Assigned task - Below are records; reproduce exactly the lines from the one containing "assert (Hc : (d" through the end, both included, and only those.

Data for the task -

+ + + + +

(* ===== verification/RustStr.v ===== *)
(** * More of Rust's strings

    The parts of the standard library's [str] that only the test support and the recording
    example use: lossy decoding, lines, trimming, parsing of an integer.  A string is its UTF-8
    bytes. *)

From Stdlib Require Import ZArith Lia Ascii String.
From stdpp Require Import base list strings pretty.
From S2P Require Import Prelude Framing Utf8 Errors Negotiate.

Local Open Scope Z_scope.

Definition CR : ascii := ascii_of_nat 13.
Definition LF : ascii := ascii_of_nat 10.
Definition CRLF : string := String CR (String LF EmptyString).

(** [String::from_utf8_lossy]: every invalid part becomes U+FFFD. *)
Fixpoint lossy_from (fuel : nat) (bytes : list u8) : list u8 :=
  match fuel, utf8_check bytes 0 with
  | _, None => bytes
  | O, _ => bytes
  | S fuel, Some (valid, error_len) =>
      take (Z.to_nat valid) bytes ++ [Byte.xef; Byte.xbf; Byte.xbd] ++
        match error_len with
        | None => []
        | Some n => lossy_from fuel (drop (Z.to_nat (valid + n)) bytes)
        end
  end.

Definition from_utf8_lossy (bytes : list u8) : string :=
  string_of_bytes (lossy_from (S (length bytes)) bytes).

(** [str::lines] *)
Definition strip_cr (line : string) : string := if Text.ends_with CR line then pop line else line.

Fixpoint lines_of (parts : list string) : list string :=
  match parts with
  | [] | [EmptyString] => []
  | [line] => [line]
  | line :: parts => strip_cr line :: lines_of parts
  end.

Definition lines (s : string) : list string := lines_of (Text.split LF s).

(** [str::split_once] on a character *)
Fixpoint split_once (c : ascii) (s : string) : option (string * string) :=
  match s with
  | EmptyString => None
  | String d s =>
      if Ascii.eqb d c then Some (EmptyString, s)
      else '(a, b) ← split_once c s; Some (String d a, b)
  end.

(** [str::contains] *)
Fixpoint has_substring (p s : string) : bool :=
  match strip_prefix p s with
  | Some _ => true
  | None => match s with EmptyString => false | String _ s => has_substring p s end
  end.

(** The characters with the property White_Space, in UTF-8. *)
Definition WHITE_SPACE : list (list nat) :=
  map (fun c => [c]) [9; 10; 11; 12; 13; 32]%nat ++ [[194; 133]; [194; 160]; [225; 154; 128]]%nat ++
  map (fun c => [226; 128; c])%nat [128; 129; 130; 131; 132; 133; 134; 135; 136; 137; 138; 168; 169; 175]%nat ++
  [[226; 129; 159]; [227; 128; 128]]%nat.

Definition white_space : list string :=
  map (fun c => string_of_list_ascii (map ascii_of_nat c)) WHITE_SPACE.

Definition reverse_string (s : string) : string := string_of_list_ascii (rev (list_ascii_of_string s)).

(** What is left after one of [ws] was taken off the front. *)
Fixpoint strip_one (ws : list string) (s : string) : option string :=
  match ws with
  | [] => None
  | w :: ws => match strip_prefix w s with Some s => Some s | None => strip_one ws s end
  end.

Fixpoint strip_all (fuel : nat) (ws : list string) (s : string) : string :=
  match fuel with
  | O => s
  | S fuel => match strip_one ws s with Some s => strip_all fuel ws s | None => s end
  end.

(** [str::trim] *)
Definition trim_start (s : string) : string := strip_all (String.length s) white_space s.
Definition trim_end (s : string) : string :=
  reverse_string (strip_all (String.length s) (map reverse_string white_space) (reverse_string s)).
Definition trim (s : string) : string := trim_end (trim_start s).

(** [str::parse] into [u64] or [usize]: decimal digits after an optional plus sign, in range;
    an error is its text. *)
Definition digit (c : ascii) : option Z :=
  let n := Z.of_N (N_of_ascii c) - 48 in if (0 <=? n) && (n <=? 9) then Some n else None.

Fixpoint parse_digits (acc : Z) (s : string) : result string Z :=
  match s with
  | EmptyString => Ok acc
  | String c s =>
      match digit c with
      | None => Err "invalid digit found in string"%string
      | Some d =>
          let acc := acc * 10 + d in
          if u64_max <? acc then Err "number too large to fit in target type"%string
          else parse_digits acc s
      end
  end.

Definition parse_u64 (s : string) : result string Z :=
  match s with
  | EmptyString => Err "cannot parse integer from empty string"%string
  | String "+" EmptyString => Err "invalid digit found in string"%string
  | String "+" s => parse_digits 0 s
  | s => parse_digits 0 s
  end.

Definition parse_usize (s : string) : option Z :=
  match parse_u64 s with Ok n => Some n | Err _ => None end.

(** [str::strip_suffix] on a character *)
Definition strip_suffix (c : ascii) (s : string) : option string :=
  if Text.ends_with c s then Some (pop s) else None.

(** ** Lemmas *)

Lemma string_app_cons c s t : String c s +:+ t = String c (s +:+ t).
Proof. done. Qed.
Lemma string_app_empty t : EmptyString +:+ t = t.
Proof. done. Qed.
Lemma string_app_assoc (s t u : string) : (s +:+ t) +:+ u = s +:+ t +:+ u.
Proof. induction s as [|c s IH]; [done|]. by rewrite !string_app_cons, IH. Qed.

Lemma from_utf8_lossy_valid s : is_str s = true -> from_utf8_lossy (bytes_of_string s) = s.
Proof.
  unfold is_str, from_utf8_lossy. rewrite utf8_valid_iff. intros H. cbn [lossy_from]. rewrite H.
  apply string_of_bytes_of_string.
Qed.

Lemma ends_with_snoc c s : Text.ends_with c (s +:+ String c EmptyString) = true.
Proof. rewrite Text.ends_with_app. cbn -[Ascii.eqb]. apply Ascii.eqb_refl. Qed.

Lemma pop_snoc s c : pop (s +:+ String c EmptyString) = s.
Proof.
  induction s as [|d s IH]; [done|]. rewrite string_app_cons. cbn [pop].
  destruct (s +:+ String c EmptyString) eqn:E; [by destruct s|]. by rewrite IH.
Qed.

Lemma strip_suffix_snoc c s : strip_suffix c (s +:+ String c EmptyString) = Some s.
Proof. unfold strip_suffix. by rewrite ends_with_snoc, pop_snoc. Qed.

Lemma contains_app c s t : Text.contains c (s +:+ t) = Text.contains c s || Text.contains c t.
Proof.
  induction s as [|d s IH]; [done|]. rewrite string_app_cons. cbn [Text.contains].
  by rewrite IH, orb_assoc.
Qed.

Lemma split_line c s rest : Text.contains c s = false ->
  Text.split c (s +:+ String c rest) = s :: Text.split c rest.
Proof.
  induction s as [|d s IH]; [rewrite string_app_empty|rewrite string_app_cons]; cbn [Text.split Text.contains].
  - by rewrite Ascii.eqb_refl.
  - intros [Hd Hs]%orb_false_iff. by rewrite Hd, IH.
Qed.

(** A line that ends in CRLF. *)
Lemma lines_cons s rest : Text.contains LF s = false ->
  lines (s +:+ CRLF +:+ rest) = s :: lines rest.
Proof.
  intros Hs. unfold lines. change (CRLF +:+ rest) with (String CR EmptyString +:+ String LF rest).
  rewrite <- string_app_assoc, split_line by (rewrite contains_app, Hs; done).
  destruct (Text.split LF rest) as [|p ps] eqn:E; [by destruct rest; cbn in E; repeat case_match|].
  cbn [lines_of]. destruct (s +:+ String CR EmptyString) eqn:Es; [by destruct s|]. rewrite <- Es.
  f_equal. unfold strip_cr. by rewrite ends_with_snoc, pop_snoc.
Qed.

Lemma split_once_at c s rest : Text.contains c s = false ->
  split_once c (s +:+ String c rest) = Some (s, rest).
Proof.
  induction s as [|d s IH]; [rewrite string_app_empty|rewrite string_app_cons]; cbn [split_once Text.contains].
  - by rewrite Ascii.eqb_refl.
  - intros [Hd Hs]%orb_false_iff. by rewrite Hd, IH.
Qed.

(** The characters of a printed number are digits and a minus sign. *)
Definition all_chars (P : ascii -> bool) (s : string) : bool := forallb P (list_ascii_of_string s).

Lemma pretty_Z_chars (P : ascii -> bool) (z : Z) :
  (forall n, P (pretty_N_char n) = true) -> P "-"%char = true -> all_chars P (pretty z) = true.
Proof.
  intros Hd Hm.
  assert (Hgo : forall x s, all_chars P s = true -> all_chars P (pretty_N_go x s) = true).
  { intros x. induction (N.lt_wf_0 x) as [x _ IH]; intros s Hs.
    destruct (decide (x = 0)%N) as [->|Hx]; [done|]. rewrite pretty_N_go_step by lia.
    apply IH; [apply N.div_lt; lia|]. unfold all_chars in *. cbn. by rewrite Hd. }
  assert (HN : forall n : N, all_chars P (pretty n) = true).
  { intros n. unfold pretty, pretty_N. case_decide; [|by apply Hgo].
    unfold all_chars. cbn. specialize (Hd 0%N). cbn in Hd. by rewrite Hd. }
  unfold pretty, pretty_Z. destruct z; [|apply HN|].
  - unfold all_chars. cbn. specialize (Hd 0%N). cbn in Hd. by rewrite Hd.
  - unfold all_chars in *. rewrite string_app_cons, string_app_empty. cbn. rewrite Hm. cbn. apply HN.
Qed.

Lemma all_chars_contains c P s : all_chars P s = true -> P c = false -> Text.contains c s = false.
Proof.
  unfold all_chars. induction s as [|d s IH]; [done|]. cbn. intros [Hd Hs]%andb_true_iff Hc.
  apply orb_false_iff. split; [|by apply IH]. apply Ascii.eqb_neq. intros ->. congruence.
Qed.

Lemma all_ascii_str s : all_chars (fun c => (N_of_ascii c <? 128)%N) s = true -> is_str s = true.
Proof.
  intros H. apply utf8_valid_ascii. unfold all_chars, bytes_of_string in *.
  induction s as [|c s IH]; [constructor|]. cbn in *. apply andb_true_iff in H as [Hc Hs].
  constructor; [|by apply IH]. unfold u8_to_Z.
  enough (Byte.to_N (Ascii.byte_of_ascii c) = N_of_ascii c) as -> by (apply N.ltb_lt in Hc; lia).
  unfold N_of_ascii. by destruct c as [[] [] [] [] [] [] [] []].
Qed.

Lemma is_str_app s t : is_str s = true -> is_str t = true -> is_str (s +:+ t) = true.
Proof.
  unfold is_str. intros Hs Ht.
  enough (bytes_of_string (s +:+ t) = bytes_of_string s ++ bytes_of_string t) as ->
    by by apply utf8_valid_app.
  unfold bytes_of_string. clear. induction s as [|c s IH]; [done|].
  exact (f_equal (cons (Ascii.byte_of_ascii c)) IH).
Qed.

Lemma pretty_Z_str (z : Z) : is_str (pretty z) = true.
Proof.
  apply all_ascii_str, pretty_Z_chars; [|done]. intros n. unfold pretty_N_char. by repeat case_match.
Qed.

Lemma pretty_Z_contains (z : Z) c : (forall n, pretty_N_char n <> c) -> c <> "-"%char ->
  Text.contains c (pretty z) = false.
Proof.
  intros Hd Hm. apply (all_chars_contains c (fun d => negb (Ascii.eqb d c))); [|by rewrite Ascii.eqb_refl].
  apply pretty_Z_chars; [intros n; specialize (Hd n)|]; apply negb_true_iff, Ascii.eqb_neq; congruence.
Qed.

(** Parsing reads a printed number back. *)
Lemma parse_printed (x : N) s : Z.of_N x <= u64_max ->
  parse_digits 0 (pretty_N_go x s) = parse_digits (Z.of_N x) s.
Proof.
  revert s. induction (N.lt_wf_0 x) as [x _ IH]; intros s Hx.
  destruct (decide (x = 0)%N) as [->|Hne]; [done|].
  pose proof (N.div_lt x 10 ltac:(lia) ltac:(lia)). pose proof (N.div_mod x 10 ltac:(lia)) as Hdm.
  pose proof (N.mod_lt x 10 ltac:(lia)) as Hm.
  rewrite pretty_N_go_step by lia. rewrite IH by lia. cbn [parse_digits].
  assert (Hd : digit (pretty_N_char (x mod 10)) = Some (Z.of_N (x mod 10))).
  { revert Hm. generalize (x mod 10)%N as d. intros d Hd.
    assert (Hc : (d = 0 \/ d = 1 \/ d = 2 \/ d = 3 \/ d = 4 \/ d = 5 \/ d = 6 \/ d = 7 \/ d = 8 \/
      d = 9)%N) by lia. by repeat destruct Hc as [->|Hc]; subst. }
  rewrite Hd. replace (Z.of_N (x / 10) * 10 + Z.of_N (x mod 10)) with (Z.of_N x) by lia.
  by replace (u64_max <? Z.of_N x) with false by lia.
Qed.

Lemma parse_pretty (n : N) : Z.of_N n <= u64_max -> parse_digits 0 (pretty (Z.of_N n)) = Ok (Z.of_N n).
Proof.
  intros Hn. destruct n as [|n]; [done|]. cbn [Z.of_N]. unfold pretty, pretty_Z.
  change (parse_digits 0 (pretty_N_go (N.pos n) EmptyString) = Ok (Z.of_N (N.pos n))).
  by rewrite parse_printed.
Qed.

+ + + + +

Your response -
    assert (Hc : (d = 0 \/ d = 1 \/ d = 2 \/ d = 3 \/ d = 4 \/ d = 5 \/ d = 6 \/ d = 7 \/ d = 8 \/
      d = 9)%N) by lia. by repeat destruct Hc as [->|Hc]; subst. }
  rewrite Hd. replace (Z.of_N (x / 10) * 10 + Z.of_N (x mod 10)) with (Z.of_N x) by lia.
  by replace (u64_max <? Z.of_N x) with false by lia.
Qed.

Lemma parse_pretty (n : N) : Z.of_N n <= u64_max -> parse_digits 0 (pretty (Z.of_N n)) = Ok (Z.of_N n).
Proof.
  intros Hn. destruct n as [|n]; [done|]. cbn [Z.of_N]. unfold pretty, pretty_Z.
  change (parse_digits 0 (pretty_N_go (N.pos n) EmptyString) = Ok (Z.of_N (N.pos n))).
  by rewrite parse_printed.
Qed.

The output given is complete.